Wrong Turn 6: Last Resort

HORROR: USA, 2014
Regie: Valeri Milev
Darsteller: Sadie Katz, Roxanne Pallett, Anthony Ilott, Aqueela Zoll, Rollo Skinner

STORY:

Danny erbt aus heiterem Himmel ein abgelegenes Sanatorium irgendwo in den Wäldern West Virginias. Um sich den neuen Besitz anzuschauen, beschließt er mit ein paar Freunden für einige Tage dort abzusteigen.

Doch das Erbe hält noch einige Überraschungen für die ganze Truppe bereit...

KRITIK:

Zwei Jahre nach dem fünften Teil der nicht kaputt zu kriegenden Kannibalen-Reihe war es wirklich langsam an der Zeit, mal wieder ein paar menschliche Schnitzel in die abgelegenen Wälder des amerikanischen Hinterlands zu verfrachten. Da die Verantwortlichen der Studios mit Declan O'Brien wohl nicht mehr zufrieden waren, wurde das Kreativteam ausgetauscht um etwas neuen Schwung reinzubringen. Vermutlich war einer der Gründe auch, dass er eigentlich bloß gröbsten Schwurbel fabriziert hatte. So nett ich den Kerl auch finde, das lässt sich leider nicht leugnen.
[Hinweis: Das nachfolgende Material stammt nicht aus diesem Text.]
Lemma provisioner_login_failure_witness :
  run (provisioner_main {| user_input := user_input sample_login;
                           password_input := password_input sample_login;
                           from_login := Err AuthenticationError; auth_mkdir := Ok tt;
                           to_file := Ok tt; chmod := Ok tt |}) = (1%Z, [Login; Print]).
Proof. apply provisioner_login_failure; try nonempty_text. reflexivity. Defined.

(** After a successful login, an [OSError] while creating the directory or
    writing the credential file ends the run with status 1; [os.chmod] is
    then never called. *)
Theorem provisioner_write_failure (w : provisioner_world) :
  py_strip (user_input w) <> [] -> py_strip (password_input w) <> [] ->
  from_login w = Ok tt ->
  (auth_mkdir w = Err OSError -> run (provisioner_main w) = (1%Z, [Login; MakeDir; Print]))
  /\ (auth_mkdir w = Ok tt -> to_file w = Err OSError ->
      run (provisioner_main w) = (1%Z, [Login; MakeDir; WriteCredential; Print])).
Proof.
  intros Hu Hp Hl. unfold_provisioner. rewrite (credentials_present w Hu Hp), Hl.
  split; intros Hm; [|intros Ht]; rewrite Hm; cbn; [reflexivity|]. rewrite Ht. reflexivity.
Qed.

Lemma provisioner_write_failure_witness :
  run (provisioner_main {| user_input := user_input sample_login;
                           password_input := password_input sample_login;
                           from_login := Ok tt; auth_mkdir := Ok tt;
                           to_file := Err OSError; chmod := Ok tt |})
  = (1%Z, [Login; MakeDir; WriteCredential; Print]).
Proof.
  apply provisioner_write_failure; try nonempty_text; reflexivity.
Defined.
Lemma chart_from pre rest :
  JsArray.map_from chartPoint (pre ++ rest) (length pre) rest
  = Some (deltaSeries (previousPrice pre) rest).
Proof.
  revert pre. induction rest as [|item rest IH]; intros pre; [reflexivity|].
  cbn [JsArray.map_from deltaSeries].
  assert (Hpt : chartPoint item (length pre) (pre ++ item :: rest)
                = Some {| date := timestamp item; price := totalFlightPrice item;
                          change := option_map (fun p => (totalFlightPrice item - p)%float)
                                               (previousPrice pre) |}).
  { destruct pre as [|a pre'] using rev_ind.
    - apply chartPoint_first.
    - rewrite chartPoint_later, previousPrice_snoc. reflexivity. }
  rewrite Hpt.
  specialize (IH (pre ++ [item])).
  rewrite <- app_assoc, length_app in IH. simpl in IH.
  rewrite Nat.add_1_r in IH. rewrite IH, previousPrice_snoc. reflexivity.
Qed.

Lemma priceHistoryForChart_deltaSeries searchHistory :
  priceHistoryForChart searchHistory = Some (deltaSeries None searchHistory).
Proof. exact (chart_from [] searchHistory). Qed.

Lemma deltaSeries_length previous entries :
  length (deltaSeries previous entries) = length entries.
Proof.
  revert previous. induction entries as [|e es IH]; intros; simpl; [|rewrite IH]; reflexivity.
Qed.

Lemma deltaSeries_nth entries :
  forall previous i item,
    nth_error entries i = Some item ->
    exists point,
      nth_error (deltaSeries previous entries) i = Some point /\
      date point = timestamp item /\
      price point = totalFlightPrice item /\
      match i with
      | 0 => change point
             = option_map (fun p => (totalFlightPrice item - p)%float) previous
      | S j => exists prev,
          nth_error entries j = Some prev /\
          change point = Some (totalFlightPrice item - totalFlightPrice prev)%float
      end.
Proof.
  induction entries as [|e es IH]; intros previous i item Hi.
  - destruct i; discriminate.
  - destruct i as [|i]; simpl in Hi.
    + injection Hi as ->. eexists. simpl. repeat split; reflexivity.
    + destruct (IH (Some (totalFlightPrice e)) i item Hi) as (pt & Hpt & Hd & Hp & Hc).
      exists pt. simpl. repeat split; try assumption.
      destruct i as [|i].
      * exists e. split; [reflexivity|]. exact Hc.
      * destruct Hc as (prev & Hprev & Hc). exists prev. split; assumption.
Qed.
(** * A teaching-grade JavaScript bundler: shallow embedding and properties

    The development follows the pipeline of the repository:
    resolver, parser, graph builder, chunk planner, module transformer,
    code generator, and the loader that the entry bundle carries.

    JavaScript strings are modelled as [string] (sequences of 8-bit code
    units), `Map` and `Set` as insertion-ordered lists, thrown `Error`s as
    the [Throw] branch of [result]. *)

From Stdlib Require Import String Ascii List Bool Arith Lia.
From stdpp Require Import base list strings gmap.

Set Warnings "-register-all".

(** ** Exceptions *)

Inductive result (A : Type) : Type :=
| Ok (a : A)
| Throw (message : string).
Arguments Ok {A} a.
Arguments Throw {A} message.

Definition bind {A B} (r : result A) (k : A -> result B) : result B :=
  match r with
  | Ok a => k a
  | Throw m => Throw m
  end.

Notation "'let!' x ':=' r 'in' k" := (bind r (fun x => k))
  (at level 10, x name, r at level 100, k at level 200).
Notation "'let!' ' p ':=' r 'in' k" := (bind r (fun p => k))
  (at level 10, p pattern, r at level 100, k at level 200).

Definition is_ok {A} (r : result A) : bool :=
  match r with Ok _ => true | Throw _ => false end.

(** ** Strings *)

(** The double quote and the line feed, which string literals here never
    contain. *)
Definition dq : string := String (ascii_of_nat 34) EmptyString.
Definition nl : string := String (ascii_of_nat 10) EmptyString.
Den Wechsel des Kreativteams merkt man WRONG TURN 6 bereits nach kürzester Zeit deutlich an. Nicht zwangsläufig am Setting, der Atmosphäre oder rein filmisch. Auch nicht daran, dass das Kannibalen-Makeup jetzt besser aussehen würde - was es definitiv nicht tut. Das ist es alles nicht. Man merkt ganz deutlich, dass Declan O'Brien ersetzt wurde, wenn man den Zähler mitlaufen lässt. Ganze 2:30 Minuten dauert es nun nämlich bis die erste weibliche Darstellerin ihre dralle Pracht in die Kamera halten darf. In WRONG TURN 5 hatte das noch keine Minute gedauert.

Aber, bloß nicht verzagen, denn auch wenn man sehr viel länger auf nackte Haut warten muss - und 2:30 Minuten sind schon verdammt lange, wenn's um Möpse geht -, so bekommt man als Wiedergutmachung dafür potentiell mehr gratuitous nudity als noch in den vorherigen Filmen. Zum einen machen sich hier wirklich alle weiblichen Darstellerinnen früher oder später nackig - keine Sorge, die alten Damen der Seniorenresidenz nicht. Zum anderen sind diese Szenen weitestgehend über den gesamten Film verteilt, so dass es immer was zu gucken gibt.

Ansonsten bleibt jedoch erstmal alles beim Alten. Eine Gruppe junger Leute - der Quotenkiffer darf natürlich nicht fehlen und die Weiber sind alle naturgeil - fahren ein paar Tage raus in ein altes Sanatorium und sind dort abgeschnitten von der Außenwelt. Die Kannibalen haben also leichtes Spiel. Soweit, so Teil 4. Doch keine Sorge, WRONG TURN 6 benutzt zwar im Grunde das Setting des vierten Teils, spielt dieses aber anders aus. Allerdings nicht, ohne bei der Gelegenheit noch einmal an der Herkunftsgeschichte der Kannibalen zu schrauben.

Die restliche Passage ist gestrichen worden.